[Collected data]
(* ===== verification/Traffic.v ===== *)
(** * Traffic through the bridge ([internal/l2/counters.go], [storm.go])

    Frames and broadcast storms move the interface counters, teach the forwarding
    database and raise the storm alarm.  Counters and rates are machine integers: sums
    wrap at 64 and 32 bits as in Go. *)

From S2P Require Import Prelude GoStrings GoFloat GoValue GoNet Persist Store Event Path Model Reflect Reflected Hydrate Schema Oid Router L2.

(** ** Counters and frames *)

Record Frame : Set := mkFrame {
  fr_Src : string;
  fr_Dst : string;
  fr_VLAN : Z;
  fr_Ingress : string;
  fr_Bytes : Z;
  fr_Broadcast : bool;
}.

Definition MinFrameBytes : Z := 64.

(** Why a frame was not forwarded; the numbers of the message are not modelled. *)
Inductive drop_reason : Set := NotDropped | WrongVLAN | Oversized.

Record FrameResult : Set := mkFrameResult {
  fx_Ingress : string;
  fx_Egress : list string;
  fx_Learned : bool;
  fx_Dropped : drop_reason;
}.

(** [addCounters]. *)
Definition addCounters (a b : InterfaceCounters) : InterfaceCounters :=
  mkInterfaceCounters
    (u64 (ic_InOctets a + ic_InOctets b)) (u64 (ic_OutOctets a + ic_OutOctets b))
    (u64 (ic_InUcastPkts a + ic_InUcastPkts b)) (u64 (ic_OutUcastPkts a + ic_OutUcastPkts b))
    (u32 (ic_InErrors a + ic_InErrors b)) (u32 (ic_OutErrors a + ic_OutErrors b))
    (u32 (ic_InDiscards a + ic_InDiscards b)) (u32 (ic_OutDiscards a + ic_OutDiscards b)).

Definition in_counters (octets packets errors discards : Z) : InterfaceCounters :=
  mkInterfaceCounters octets 0 packets 0 errors 0 discards 0.
Definition out_counters (octets packets : Z) : InterfaceCounters :=
  mkInterfaceCounters 0 octets 0 packets 0 0 0 0.

(** [egressPorts]. *)
Definition flood_ports (device : Device) (vlanID : Z) (ingress : string) : list string :=
  match findVLAN (dev_VLANs device) vlanID with
  | None => []
  | Some vlan => sort_strings (filter (λ p, p ≠ ingress) (vp_Port <$> vl_Ports vlan))
  end.

Definition egressPorts (device : Device) (frame : Frame) (destination : string) (ingressIndex : Z) : list string :=
  let flood := flood_ports device (fr_VLAN frame) (fr_Ingress frame) in
  if fr_Broadcast frame then flood
  else match findMAC (mt_Entries (dev_MACTable device)) destination with
       | None => flood
       | Some entry =>
           if (me_Port entry =? ingressIndex)%Z then []
           else match portNameOf device (me_Port entry) with
                | Ok name => [name]
                | Err _ => flood
                end
       end.

Definition counter_fields (c : InterfaceCounters) : list (string * value) :=
  [("in-octets", VUint64 (ic_InOctets c)); ("out-octets", VUint64 (ic_OutOctets c));
   ("in-ucast-pkts", VUint64 (ic_InUcastPkts c)); ("out-ucast-pkts", VUint64 (ic_OutUcastPkts c));
   ("in-errors", VUint32 (ic_InErrors c)); ("out-errors", VUint32 (ic_OutErrors c));
   ("in-discards", VUint32 (ic_InDiscards c)); ("out-discards", VUint32 (ic_OutDiscards c))].

Definition counterPath (port name : string) : string :=
  "interfaces/interface[name=" +:+ port +:+ "]/counters/" +:+ name.

(** ** Storm control *)

Definition MaxStormPackets : Z := 1000000.

(** The split of an injection into accepted and discarded frames. *)
Definition storm_split (threshold rate packets : Z) : Z * Z :=
  if (threshold <? rate)%Z then
    if (u32 (rate - packets) <? threshold)%Z then
      let accepted := u32 (threshold - u32 (rate - packets)) in (accepted, u32 (packets - accepted))
    else (0, packets)%Z
  else (packets, 0)%Z.

(** The samples [recordStorm] keeps, and their sum. *)
Definition storm_window (samples : list stormSample) (cutoff : time) : list stormSample :=
  filter (λ x, (sm_at x <? cutoff)%Z = false) samples.
Definition storm_sum (samples : list stormSample) : Z :=
  foldl (λ rate x, u32 (rate + sm_packets x)) 0%Z samples.

(** [recordStorm]. *)
Definition recordStorm (s : Manager) (port : string) (now : time) (packets : Z) : Z * Manager :=
  let kept := storm_window (default [] (mg_stormSamples s !! port)) (now - mg_stormWindow s) in
  let window := kept ++ [mkSample now packets] in
  (u32 (storm_sum kept + packets), with_storm s (<[port := window]> (mg_stormSamples s)) (mg_stormAlarm s)).

(** [stormVLAN]. *)
Definition stormVLAN (device : Device) (port : string) : option VLAN :=
  head (merge_sort vlan_le (filter (λ v, is_Some (findMember (vl_Ports v) port)) (dev_VLANs device))).

(** [Storming]. *)
Definition Storming (s : Manager) (port : string) : bool := default false (mg_stormAlarm s !! port).

Section ops.
Context (r : Router) (now : time) (ctx : context).

Definition Counters (port : string) : ST Manager InterfaceCounters :=
  device ← st_wrap "l2: counters" (snapshot r ctx);
  match findInterface device port with
  | Some iface => mret (if_Counters iface)
  | None => st_fail [L2ErrPortUnknown]
  end.

(** [increment] and [Increment]. *)
Definition increment (port : string) (delta : InterfaceCounters) : ST Manager unit :=
  current ← Counters port;
  st_for (counter_fields (addCounters current delta)) (λ field,
    st_wrap "l2: counters" (state r now ctx (counterPath port field.1) field.2)).

(** [Transmit]; the result is returned with an error too. *)
Definition transmit_on (device : Device) (iface : Interface) (index : Z) (frame : Frame) (source destination : string)
    (s : Manager) : (FrameResult * res unit) * Manager :=
  let port := fr_Ingress frame in
  let result egress learned dropped := mkFrameResult port egress learned dropped in
  if negb (portAccepts device port (fr_VLAN frame)) then
    let '(x, s) := increment port (in_counters 0 0 0 1) s in (result [] false WrongVLAN, x, s)
  else if (if_MTU iface <? fr_Bytes frame)%Z then
    let '(x, s) := increment port (in_counters 0 0 1 0) s in (result [] false Oversized, x, s)
  else
    match increment port (in_counters (fr_Bytes frame) 1 0 0) s with
    | (Err e, s) => (result [] false NotDropped, Err e, s)
    | (Ok _, s) =>
        let '(x, s) := learn r now ctx source (fr_VLAN frame) port s in
        let learned := is_ok x in
        let forward :=
          let egress := egressPorts device frame destination index in
          let '(y, s) := st_for egress (λ p, increment p (out_counters (fr_Bytes frame) 1)) s in
          (result egress learned NotDropped, y, s) in
        match x with
        | Ok _ => forward
        | Err e => if errors_is e L2ErrTableFull then forward else (result [] false NotDropped, Err e, s)
        end
    end.

Definition no_result : FrameResult := mkFrameResult "" [] false NotDropped.

Definition Transmit (frame : Frame) (s : Manager) : (FrameResult * res unit) * Manager :=
  match (source ← normalizeMAC (fr_Src frame); destination ← normalizeMAC (fr_Dst frame); Ok (source, destination)) with
  | Err e => (no_result, Err e, s)
  | Ok (source, destination) =>
      let frame := mkFrame (fr_Src frame) (fr_Dst frame) (fr_VLAN frame) (fr_Ingress frame)
                     (if (fr_Bytes frame =? 0)%Z then MinFrameBytes else fr_Bytes frame) (fr_Broadcast frame) in
      match st_wrap "l2: transmit" (snapshot r ctx) s with
      | (Err e, s) => (no_result, Err e, s)
      | (Ok device, s) =>
          match findInterface device (fr_Ingress frame), bridgePortOf device (fr_Ingress frame) with
          | Some iface, Ok index => transmit_on device iface index frame source destination s
          | None, _ => (no_result, Err [L2ErrPortUnknown], s)
          | _, Err e => (no_result, Err e, s)
          end
      end
  end.

(** [reportStorm]; the rates of the message are printed. *)
Definition reportStorm (port : string) (rate : Z) (storming : bool) : ST Manager unit :=
  s ← st_get;
  if Bool.eqb (Storming s port) storming then mret tt
  else
    _ ← st_put (with_storm s (mg_stormSamples s) (<[port := storming]> (mg_stormAlarm s)));
    let event := mkEvent (if storming then TypeAlarmRaised else TypeAlarmCleared) ("l2/storm/" +:+ port)
      (if storming then "major" else "cleared")
      (if storming
       then "broadcast storm on " +:+ port +:+ ": " +:+ FormatUint rate +:+ " pps above the "
            +:+ FormatUint (mg_stormThreshold s) +:+ " pps limit"
       else "broadcast storm on " +:+ port +:+ " cleared: " +:+ FormatUint rate +:+ " pps within the "
            +:+ FormatUint (mg_stormThreshold s) +:+ " pps limit")
      DomainL2 AlarmL2Storm "" "" 0 in
    publish now event.

(** [Storm]. *)
Definition Storm (port : string) (packets : Z) : ST Manager unit :=
  if (packets =? 0)%Z then mret tt
  else if (MaxStormPackets <? packets)%Z then st_fail [L2ErrStormTooLarge]
  else
    device ← st_wrap "l2: storm" (snapshot r ctx);
    match findInterface device port with
    | None => st_fail [L2ErrPortUnknown]
    | Some _ =>
        s ← st_get;
        let '(rate, s) := recordStorm s port now packets in
        _ ← st_put s;
        let storming := (mg_stormThreshold s <? rate)%Z in
        let '(accepted, discarded) := storm_split (mg_stormThreshold s) rate packets in
        _ ← increment port (in_counters (u64 (accepted * MinFrameBytes)) accepted 0 discarded);
        _ ← match stormVLAN device port with
            | None => mret tt
            | Some vlan =>
                st_for (vl_Ports vlan) (λ member,
                  if String.eqb (vp_Port member) port then mret tt
                  else increment (vp_Port member) (out_counters (u64 (accepted * MinFrameBytes)) accepted))
            end;
        reportStorm port rate storming
    end.
End ops.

(What you will do): Using the records above, set down exactly the lines from the one with "filter (λ x, (sm_at" through the one with "let window := kept", inclusive, and nothing more.

(Solution below):
  filter (λ x, (sm_at x <? cutoff)%Z = false) samples.
Definition storm_sum (samples : list stormSample) : Z :=
  foldl (λ rate x, u32 (rate + sm_packets x)) 0%Z samples.

(** [recordStorm]. *)
Definition recordStorm (s : Manager) (port : string) (now : time) (packets : Z) : Z * Manager :=
  let kept := storm_window (default [] (mg_stormSamples s !! port)) (now - mg_stormWindow s) in
  let window := kept ++ [mkSample now packets] in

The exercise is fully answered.